Output exactly, with nothing added, the entries from the first line through the line with "let flags := le_value (slice h 0 1) in".

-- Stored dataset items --
* * * * *

(** [parse_body] *)
Definition parse_body (h : bytes) : result SegmentError SegmentRecord :=
  if (length h <? SEG_FRAME_HEADER_LEN)%nat then Err (Corrupt "frame body too short")
  else
    let flags := le_value (slice h 0 1) in
    let seq := le_value (slice h 1 9) in
    let ts := le_value (slice h 9 17) in
    let node_len := Z.to_nat (le_value (slice h 17 19)) in
    let tag_len := Z.to_nat (le_value (slice h 19 21)) in
    let data_len := Z.to_nat (le_value (slice h 21 25)) in
    let body := drop SEG_FRAME_HEADER_LEN h in
    if negb (node_len + tag_len + data_len =? length body)%nat
    then Err (Corrupt "internal length inconsistency")
    else
      let node_bytes := slice body 0 node_len in
      let tag_bytes := slice body node_len (node_len + tag_len) in
      let data := drop (node_len + tag_len) body in
      let? node :=
        if negb (Z.land flags SEG_FLAG_HAS_NODE =? 0)
        then match from_utf8 node_bytes with
             | Some s => Ok (Some s)
             | None => Err (Corrupt "node not utf-8")
             end
        else Ok None in
      let? tag :=
        if negb (Z.land flags SEG_FLAG_HAS_TAG =? 0)
        then match from_utf8 tag_bytes with
             | Some s => Ok (Some s)
             | None => Err (Corrupt "tag not utf-8")
             end
        else Ok None in
      Ok (mkSegRec seq ts node tag data).

(** [del_flag_offset_in_frame] *)
Definition del_flag_offset_in_frame (framed_len : nat) : nat := (framed_len - SEG_FRAME_DEL_LEN)%nat.

Section segment.
(** [xxh3_64] *)
Variable crc : bytes → Z.

(** [encode_data_frame]: the frame appended to the [.data] buffer. *)
Definition encode_data_frame (rec : SegmentRecord) : bytes :=
  let payload := seg_payload rec in
  let body := payload ++ le_bytes 8 (crc payload) ++ [SEG_DEL_LIVE] in
  le_bytes 4 (Z.of_nat (length body)) ++ body.

(** [decode_data_frame_full] *)
Definition decode_data_frame_full (buf : bytes) : result SegmentError (SegmentRecord * bool) :=
  if (length buf <? SEG_FRAME_LEN_PREFIX)%nat
  then Err (Corrupt "shorter than frame_len prefix")
  else
    let frame_len := Z.to_nat (le_value (slice buf 0 4)) in
    let total := (SEG_FRAME_LEN_PREFIX + frame_len)%nat in
    if (length buf <? total)%nat then Err (Corrupt "frame_len overruns the slice")
    else
      let min_len := (SEG_FRAME_HEADER_LEN + SEG_FRAME_CRC_LEN + SEG_FRAME_DEL_LEN)%nat in
      let crc_end := (total - SEG_FRAME_DEL_LEN)%nat in
      let crc_start := (crc_end - SEG_FRAME_CRC_LEN)%nat in
      if (min_len <=? frame_len)%nat &&
         (le_value (slice buf crc_start crc_end) =? crc (slice buf SEG_FRAME_LEN_PREFIX crc_start))
      then
        let? rec := parse_body (slice buf SEG_FRAME_LEN_PREFIX crc_start) in
        Ok (rec, bool_decide (buf !! crc_end = Some SEG_DEL_SENTINEL))
      else if (frame_len <? min_len)%nat then Err (Corrupt "frame_len below the minimum")
      else Err (Corrupt "checksum mismatch").

(** [decode_data_frame] *)
Definition decode_data_frame (buf : bytes) : result SegmentError SegmentRecord :=
  let? r := decode_data_frame_full buf in Ok r.1.

(** [frame_is_deleted] *)
Definition frame_is_deleted (buf : bytes) : bool :=
  match decode_data_frame_full buf with
  | Ok (_, true) => true
  | _ => false
  end.

(** ** The locator *)

(** [encode_idx_entry] *)
Definition encode_idx_entry (e : IdxEntry) : bytes :=
  le_bytes 4 (ie_offset e) ++ le_bytes 4 (ie_len e) ++ le_bytes 8 (ie_ts e) ++
  le_bytes 1 (ie_flags e) ++ [x00; x00; x00].

(** [idx_entry_at]; an index whose byte position overflows is past the end. *)
Definition idx_entry_at (idx_buf : bytes) (entry_idx : nat) : option IdxEntry :=
  let start := (entry_idx * IDX_STRIDE)%nat in
  let end_ := (start + IDX_STRIDE)%nat in
  if (length idx_buf <? end_)%nat then None
  else
    let e := slice idx_buf start end_ in
    Some (mkIdx (le_value (slice e 0 4)) (le_value (slice e 4 8)) (le_value (slice e 8 16))
            (le_value (slice e 16 17))).

(** [idx_len] *)
Definition idx_len (idx_buf : bytes) : nat := (length idx_buf / IDX_STRIDE)%nat.

(** [lookup] *)
Definition seg_lookup (idx_buf : bytes) (start_seq seq : Z) : option IdxEntry :=
  if seq <? start_seq then None else idx_entry_at idx_buf (Z.to_nat (seq - start_seq)).

(** ** The builder *)
Record SegmentBuilder := mkBuilder {
  sb_start_seq : Z;
  sb_next_seq : Z;
  sb_data : bytes;
  sb_idx : bytes
}.

(** [SegmentBuilder::new] *)
Definition builder_new (start_seq : Z) : SegmentBuilder := mkBuilder start_seq start_seq [] [].

(** [SegmentBuilder::push].  The [as u32] casts of the offset and of the length are the
    four bytes [encode_idx_entry] keeps of each (lemma [locator_wraps]). *)
Definition builder_push (sb : SegmentBuilder) (rec : SegmentRecord) : SegmentBuilder :=
  let frame := encode_data_frame rec in
  let entry := mkIdx (Z.of_nat (length (sb_data sb))) (Z.of_nat (length frame)) (sr_ts rec)
                 (seg_flags rec) in
  mkBuilder (sb_start_seq sb) (sb_next_seq sb + 1) (sb_data sb ++ frame)
    (sb_idx sb ++ encode_idx_entry entry).

(** [SegmentBuilder::end_seq], [record_count], [data_len] *)
Definition end_seq (sb : SegmentBuilder) : Z := sb_next_seq sb -s 1.
Definition record_count (sb : SegmentBuilder) : nat := idx_len (sb_idx sb).
Definition data_len (sb : SegmentBuilder) : nat := length (sb_data sb).

(** A segment built from a run of records. *)
Definition build (start_seq : Z) (recs : list SegmentRecord) : SegmentBuilder :=
  foldl builder_push (builder_new start_seq) recs.

(** Reading one record of a segment, as [scan_ondisk_deleted] does: locate it in
    the [.idx] buffer, slice its frame out of the [.data] buffer if it is in
    bounds, and decode it. *)
Definition read_record (data idx : bytes) (start_seq seq : Z) :
    option (result SegmentError (SegmentRecord * bool)) :=
  e ← seg_lookup idx start_seq seq;
  let lo := Z.to_nat (ie_offset e) in
  let hi := (lo + Z.to_nat (ie_len e))%nat in
  if (length data <? hi)%nat then None
  else Some (decode_data_frame_full (slice data lo hi)).

(** [scan_ondisk_deleted] on one segment: the seqs whose frame decodes, is flagged
    deleted, and carries the seq its locator claims. *)
Definition flagged (data idx : bytes) (start_seq seq : Z) : bool :=
  match read_record data idx start_seq seq with
  | Some (Ok (rec, true)) => sr_seq rec =? seq
  | _ => false
  end.

Definition scan_deleted (data idx : bytes) (start_seq : Z) : list Z :=
  filter (λ seq, flagged data idx start_seq seq = true) (seqZ start_seq (Z.of_nat (idx_len idx))).
(** A file whose name is durable is found again, with its durable bytes. *)
Lemma crash_lookup damage d path id img :
  durable_dir d !! path = Some id → inodes d !! id = Some img →
  live_dir (crash damage d) !! path = Some id ∧
  ∃ s, inodes (crash damage d) !! id = Some (crash_image damage img s).1.
Proof.
  intros Hp Hi. unfold crash.
  set (ids := merge_sort le (elements (dom (inodes d)))).
  assert (Hids : ids ≡ₚ elements (dom (inodes d))) by apply merge_sort_Permutation.
  destruct (crash_inodes_lookup damage ids (inodes d, seed d) id img) as [s Hs].
  { rewrite Hids. apply NoDup_elements. }
  { rewrite Hids. apply elem_of_elements, elem_of_dom. eauto. }
  { done. }
  destruct (foldl (crash_inode damage) (inodes d, seed d) ids) as [inos s'] eqn:E. simpl in *.
  split; [done|]. exists s. apply map_lookup_filter_Some. split; [done|]. simpl.
  apply list_elem_of_fmap. exists (path, id). split; [done|]. by apply elem_of_map_to_list.
Qed.

(** ** The calls *)

(** The device is on and its syncs are honest. *)
Definition powered (d : DiskState) : Prop := frozen d = false ∧ lying_fsync d = false.

(** The disk with one image replaced. *)
Definition set_image (d : DiskState) (ino : nat) (img : FileImage) : DiskState :=
  set_inodes d (<[ino := img]> (inodes d)).

Lemma set_image_same d ino img : inodes d !! ino = Some img → set_image d ino img = d.
Proof. intros Hi. destruct d. unfold set_image, set_inodes. simpl in *. by rewrite insert_id. Qed.

Lemma set_image_twice d ino img img' : set_image (set_image d ino img) ino img' = set_image d ino img'.
Proof. unfold set_image, set_inodes. simpl. by rewrite insert_insert_eq. Qed.

Section calls.
Context (fl : bool).

Lemma wp_inner_write_at ino off buf img (Q : result IoError nat → DiskState → Prop) d :
  powered d → inodes d !! ino = Some img →
  Q (Ok (length buf)) (set_image d ino (with_writes img [(off, buf)])) →
  wp fl (inner_write_at ino off buf) Q d.
Proof.
  intros [Hf _] Hi HQ. apply wp_bind, wp_get. rewrite Hf.
  apply wp_bind, (wp_image_of fl ino img); [done|].
  apply wp_bind, wp_put, wp_ret, HQ.
Qed.

(** A write puts some of the bytes on the file, all of them when nothing fails. *)
Lemma wp_write_at ino off buf img (Q : result IoError nat → DiskState → Prop) d :
  powered d → inodes d !! ino = Some img → buf ≠ [] →
  (fl = true → ∀ k, Q (Err (Injected k)) d) →
  (∀ n, (0 < n <= length buf)%nat → (fl = false → n = length buf) →
     Q (Ok n) (set_image d ino (with_writes img [(off, take n buf)]))) →
  wp fl (write_at ino off buf) Q d.
Proof.
  intros Hd Hi Hne Herr HQ. assert (0 < length buf)%nat by (destruct buf; [done|simpl; lia]).
  apply wp_bind, wp_next_fault. intros f Hf.
  assert (Hfail : ∀ k, f = Some k → wp fl (io_fail (Injected k)) Q d).
  { intros k ->. apply wp_fail, Herr. by destruct fl; [|specialize (Hf eq_refl)]. }
  destruct f as [[]|]; try by eapply Hfail.
  - set (n := Nat.min _ _). eapply wp_inner_write_at; [done..|].
    rewrite length_take. assert (Nat.min n (length buf) = n) as -> by lia. apply HQ; [lia|].
    intros ->. by specialize (Hf eq_refl).
  - eapply wp_inner_write_at; [done..|]. rewrite <-(firstn_all buf) at 2. apply HQ; [lia|done].
Qed.
(* ===== verification/Http.v ===== *)
(** * The authorization of requests

    Models the route table and the bearer-auth middleware of [src/http/mod.rs], and
    the authorization that the handlers of [src/http/topics.rs], [routers.rs],
    [watch.rs] and [ws.rs] do on the names in their bodies.

    The dispatch of a path to a route and the decoding of its segments are the
    framework's ([axum]): [Axum] is the part of it the server relies on.  The
    middleware parses the path a second time, by hand ([route_requirement]);
    [authorization_exact] shows that the two readings agree on every route. *)

From Stdlib Require Import Ascii.
From stdpp Require Import base gmap list strings.
From S2P Require Import Prelude Bytes Types Names Auth Limits.

(** ** Requests and routes *)
Inductive Method := GET | POST | PUT | DELETE | HEAD | OtherMethod (m : string).
#[export] Instance Method_eq_dec : EqDecision Method.
Proof. solve_decision. Defined.

Inductive Handler :=
  | HListTopics | HPutTopic | HGetTopic | HDeleteTopic | HWrite | HDiff | HDelete
  | HClaim | HAck | HNack | HExtend | HWork
  | HListRouters | HPutRouter | HGetRouter | HDeleteRouter
  | HCreateWatch | HStreamWatch | HWebsocket | HHealth | HReady | HMetrics.

(** A segment of a route: a literal, or a parameter in braces. *)
Inductive Seg := Lit (s : string) | Param.
#[export] Instance Seg_eq_dec : EqDecision Seg.
Proof. solve_decision. Defined.

Definition Route : Type := Method * list Seg * Handler.

(** The table of [build_router_with_shutdown]. *)
Definition routes : list Route :=
  let v0 := Lit "v0" in
  let topic l := v0 :: Lit "topics" :: Param :: l in
  [(GET, [v0; Lit "topics"], HListTopics);
   (PUT, topic [], HPutTopic); (GET, topic [], HGetTopic); (DELETE, topic [], HDeleteTopic);
   (POST, topic [], HWrite);
   (POST, topic [Lit "diff"], HDiff); (POST, topic [Lit "delete"], HDelete);
   (POST, topic [Lit "claim"], HClaim); (POST, topic [Lit "ack"], HAck);
   (POST, topic [Lit "nack"], HNack); (POST, topic [Lit "extend"], HExtend);
   (GET, topic [Lit "work"], HWork);
   (GET, [v0; Lit "routers"], HListRouters);
   (PUT, [v0; Lit "routers"; Param], HPutRouter); (GET, [v0; Lit "routers"; Param], HGetRouter);
   (DELETE, [v0; Lit "routers"; Param], HDeleteRouter);
   (POST, [v0; Lit "watch"], HCreateWatch); (GET, [v0; Lit "watch"; Param], HStreamWatch);
   (GET, [v0; Lit "ws"], HWebsocket);
   (GET, [v0; Lit "health"], HHealth); (GET, [v0; Lit "ready"], HReady);
   (GET, [v0; Lit "metrics"], HMetrics);
   (GET, [Lit "healthz"], HHealth); (GET, [Lit "readyz"], HReady)]%string.

(** The path of a route with its parameters filled in. *)
Fixpoint fill (segs : list Seg) (args : list string) : string :=
  match segs, args with
  | [], _ => EmptyString
  | Lit s :: segs, _ => String "/" (s +:+ fill segs args)
  | Param :: segs, a :: args => String "/" (a +:+ fill segs args)
  | Param :: segs, [] => String "/" (fill segs [])
  end.

Definition slash_free (s : string) : Prop := "/"%char ∉ String.list_ascii_of_string s.
Definition percent_free (s : string) : Prop := "%"%char ∉ String.list_ascii_of_string s.

(** The framework: the route that serves a request with its raw parameters, and
    the percent-decoding of a parameter. *)
Class Axum := {
  axum_match : list Route → Method → string → option (Handler * list string);
  percent_decode : string → option string
}.
Class AxumLaws `{!Axum} : Prop := {
  (** A request is served by a route of the table with its method, or by a GET
      route when its method is HEAD, whose path it has, with one nonempty segment
      for each parameter. *)
  axum_match_sound table m path h raws :
    axum_match table m path = Some (h, raws) →
    ∃ m' segs, (m', segs, h) ∈ table ∧ (m' = m ∨ (m' = GET ∧ m = HEAD)) ∧
      path = fill segs raws ∧ length raws = length (filter (λ s, s = Param) segs) ∧
      Forall (λ a, a ≠ EmptyString ∧ slash_free a) raws;
  (** Only escapes are decoded. *)
  percent_decode_prefix p s :
    percent_free p → percent_decode (p +:+ s) = (λ t, p +:+ t) <$> percent_decode s
}.

(** ** What a route needs *)
Definition is_segment_end (s : string) : bool := bool_decide (s = EmptyString ∨ s = "/"%string).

* * * * *

-- Exercise solution --
(** [parse_body] *)
Definition parse_body (h : bytes) : result SegmentError SegmentRecord :=
  if (length h <? SEG_FRAME_HEADER_LEN)%nat then Err (Corrupt "frame body too short")
  else
    let flags := le_value (slice h 0 1) in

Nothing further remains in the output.